How does it work? Is this a "classic" buffer overflow? Or is Samba tricked into executing some legitimate library loading code? If yes, how? Is there something we, as developers, can learn from this? I have checked the usual online resources, but they mainly contain information on how to protect yourself if you are a Samba user.

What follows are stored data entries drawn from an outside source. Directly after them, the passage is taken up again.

Definition capacity_requirement_validate (r : ForemanCapacityRequirementV1)
    : result ContractError unit :=
  schema (cr_schema r) FOREMAN_CAPACITY_REQUIREMENT_SCHEMA_V1 ;?
  digests
    [("capacity_requirement_digest", cr_capacity_requirement_digest r);
     ("packet_digest", cr_packet_digest r);
     ("admission_digest", cr_admission_digest r);
     ("profile_digest", cr_profile_digest r)] ;?
  ids
    [("run_id", cr_run_id r); ("policy_id", cr_policy_id r);
     ("provider_id", cr_provider_id r)] ;?
  reject ((size (cr_model_cost_classes r) =? 0)%nat
          || (16 <? size (cr_model_cost_classes r))%nat)
    (InvalidField "capacity model-class map") ;?
  for_each (fun '(model, cost) =>
      id "capacity model class" model ;?
      let? class := capacity_cost_class model in
      reject (negb (bool_decide (class = cost))) (InvalidField "capacity model-class map"))
    (btree_iter (cr_model_cost_classes r)) ;?
  reject (negb (String.eqb (cr_authority_effect r) "LOCAL_AGENT_COMPUTE_SCHEDULING_ONLY"))
    (InvalidField "capacity authority effect") ;?
  check_sealed r "capacity_requirement_digest" CAPACITY_REQUIREMENT_DOMAIN
    (cr_capacity_requirement_digest r).

Definition capacity_requirement_seal (r : ForemanCapacityRequirementV1)
    : result ContractError ForemanCapacityRequirementV1 :=
  let? d := digest_without r "capacity_requirement_digest" CAPACITY_REQUIREMENT_DOMAIN in
  let r := set_capacity_requirement_digest d r in
  capacity_requirement_validate r ;?
  Ok r.

Definition capacity_admission_from_slice (bytes : string)
    : result ContractError ForemanCapacityAdmissionV1 :=
  let? v := parse bytes in
  canonical_timestamp_value "evaluated_at" v ;?
  map_err Json (from_value v).

Definition capacity_admission_validate (c : ForemanCapacityAdmissionV1)
    : result ContractError unit :=
  schema (cm_schema c) FOREMAN_CAPACITY_ADMISSION_SCHEMA_V1 ;?
  digests
    [("packet_digest", cm_packet_digest c);
     ("admission_digest", cm_admission_digest c);
     ("profile_digest", cm_profile_digest c);
     ("capacity_requirement_digest", cm_capacity_requirement_digest c);
     ("observation_digest", cm_observation_digest c);
     ("policy_digest", cm_policy_digest c);
     ("decision_digest", cm_decision_digest c);
     ("capacity_admission_digest", cm_capacity_admission_digest c)] ;?
  ids
    [("run_id", cm_run_id c); ("work_item_id", cm_work_item_id c);
     ("adapter_id", cm_adapter_id c); ("provider_id", cm_provider_id c);
     ("packet_model_class", cm_packet_model_class c);
     ("profile_model_class", cm_profile_model_class c);
     ("policy_id", cm_policy_id c)] ;?
  reject (negb (String.eqb (cm_packet_model_class c) (cm_profile_model_class c)))
    (InvalidField "capacity model-class binding") ;?
  let? expected := capacity_cost_class (cm_packet_model_class c) in
  reject (negb (bool_decide (cm_cost_class c = expected)))
    (InvalidField "capacity cost class") ;?
  reject (cm_speculative_requested c)
    (InvalidField "speculative capacity admission is unbound") ;?
  reject (negb (String.eqb (cm_authority_effect c) "LOCAL_AGENT_COMPUTE_SCHEDULING_ONLY"))
    (InvalidField "capacity authority effect") ;?
  check_sealed c "capacity_admission_digest" CAPACITY_ADMISSION_DOMAIN
    (cm_capacity_admission_digest c).

Definition capacity_admission_seal (c : ForemanCapacityAdmissionV1)
    : result ContractError ForemanCapacityAdmissionV1 :=
  let? d := digest_without c "capacity_admission_digest" CAPACITY_ADMISSION_DOMAIN in
  let c := set_capacity_admission_digest d c in
  capacity_admission_validate c ;?
  Ok c.

(** ** Execution profiles *)

(** An absent field and an explicit [null] differ for [Value::get]. *)
Definition profile_from_slice (bytes : string) : result ContractError ExecutionProfileV2 :=
  let? v := parse bytes in
  reject (bool_decide (value_get v "schema" ≫= as_str
                       = Some FOREMAN_EXECUTION_PROFILE_SCHEMA_V2)
          && match value_get v "maximum_worker_output_bytes" with
             | Some _ => true | None => false end)
    (InvalidField "V2 profile output field") ;?
  map_err Json (from_value v).

Definition profile_domain (p : ExecutionProfileV2) : result ContractError string :=
  match ep_maximum_worker_output_bytes p with
  | None =>
      if String.eqb (ep_schema p) FOREMAN_EXECUTION_PROFILE_SCHEMA_V2
      then Ok PROFILE_DOMAIN_V2
      else Err (InvalidField "profile schema/output bounds")
  | Some bound =>
      if String.eqb (ep_schema p) FOREMAN_EXECUTION_PROFILE_SCHEMA_V3
         && (1024 <=? bound)%N && (bound <=? MAXIMUM_WORKER_OUTPUT_BYTES)%N
      then Ok PROFILE_DOMAIN_V3
      else Err (InvalidField "profile schema/output bounds")
  end.

Definition worker_output_bound (p : ExecutionProfileV2) : N :=
  default (ep_maximum_event_bytes p) (ep_maximum_worker_output_bytes p).

Definition check_adapter (entry : string * AdapterRegistrationV2)
    : result ContractError unit :=
  let '(key, adapter) := entry in
  id "adapter key" key ;?
  reject (negb (String.eqb key (ar_adapter_id adapter)))
    (InvalidField "adapter key binding") ;?
  id "adapter_id" (ar_adapter_id adapter) ;?
  id "adapter protocol" (ar_protocol adapter) ;?
  id "adapter_version" (ar_adapter_version adapter) ;?
  digest "executable_identity" (ar_executable_identity adapter) ;?
  reject ((32 <? length (ar_bounded_arguments adapter))%nat
          || existsb (fun arg => (1024 <? strlen arg)%N) (ar_bounded_arguments adapter))
    (InvalidField "bounded_arguments").

Definition check_execution (adapters : gmap string AdapterRegistrationV2)
    (entry : string * WorkItemExecutionV1) : result ContractError unit :=
  let '(work_item, execution) := entry in
  id "work item key" work_item ;?
  reject (negb (bool_decide (is_Some (adapters !! wx_adapter_id execution))))
    (InvalidField "work item adapter") ;?
  id "workspace_identity" (wx_workspace_identity execution) ;?
  id "provider_model_class" (wx_provider_model_class execution) ;?
  unique_ids "resource_lock_keys" (wx_resource_lock_keys execution).

(** [(1024..=16 * 1024 * 1024).contains(&bound)]. *)
Definition bounded_bytes (bound : N) : bool := (1024 <=? bound)%N && (bound <=? 16777216)%N.

Definition profile_validate (p : ExecutionProfileV2) : result ContractError unit :=
  let? domain := profile_domain p in
  digest "profile_digest" (ep_profile_digest p) ;?
  check_sealed p "profile_digest" domain (ep_profile_digest p) ;?
  digest "packet_digest" (ep_packet_digest p) ;?
  digest "admission_digest" (ep_admission_digest p) ;?
  reject (bool_decide (ep_adapters p = ∅) || bool_decide (ep_work_items p = ∅))
    (InvalidField "profile mappings") ;?
  for_each check_adapter (btree_iter (ep_adapters p)) ;?
  for_each (check_execution (ep_adapters p)) (btree_iter (ep_work_items p)) ;?
  id "budget_policy_ref" (ep_budget_policy_ref p) ;?
  custody_root (ep_log_custody_root p) ;?
  custody_root (ep_receipt_custody_root p) ;?
  reject (negb (bounded_bytes (ep_maximum_event_bytes p))
          || negb (bounded_bytes (ep_maximum_receipt_bytes p))
          || (ep_adapter_timeout_seconds p =? 0)%N
          || (86400 <? ep_adapter_timeout_seconds p)%N
          || negb (String.eqb (ep_closeout_policy p) "ALL_EXPLICIT_TERMINAL_OR_NOT_STARTED"))
    (InvalidField "profile bounds").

Trying to find the answer, I have looked at the patch:

--- a/source3/rpc_server/srv_pipe.c
+++ b/source3/rpc_server/srv_pipe.c
@@ -475,6 +475,11 @@ bool is_known_pipename(const char *pipename, struct ndr_syntax_id *syntax)
 {
    NTSTATUS status;

+   if (strchr(pipename, '/')) {
+       DEBUG(1, ("Refusing open on pipe %s\n", pipename));
+       return false;
+   }
+
    if (lp_disable_spoolss() && strequal(pipename, "spoolss")) {
        DEBUG(10, ("refusing spoolss access\n"));
        return false;
-- 

But, apparently, the patch just adds additional validation and does not show the "juicy part" where the malicious library is loaded.

Answer 1

It would be easier if you can analyse the source of the exploit. You can find it here: https://github.com/omri9741/cve-2017-7494

From what can I see it seems Samba just loads the SO and executes it without need of any buffer overflow. Have no idea why such thing is over there but it has probably something to do with RPC over 445/TCP.

---

Edit:

Yep. So I went bit deep to it and its really related to IPC/RPC. It seems that you was able to open any .so file under specific conditions over named pipes. Of course, only trusted modules should be allowed and not those uploaded by anybody so I think they mainly fixed from where the modules could be loaded.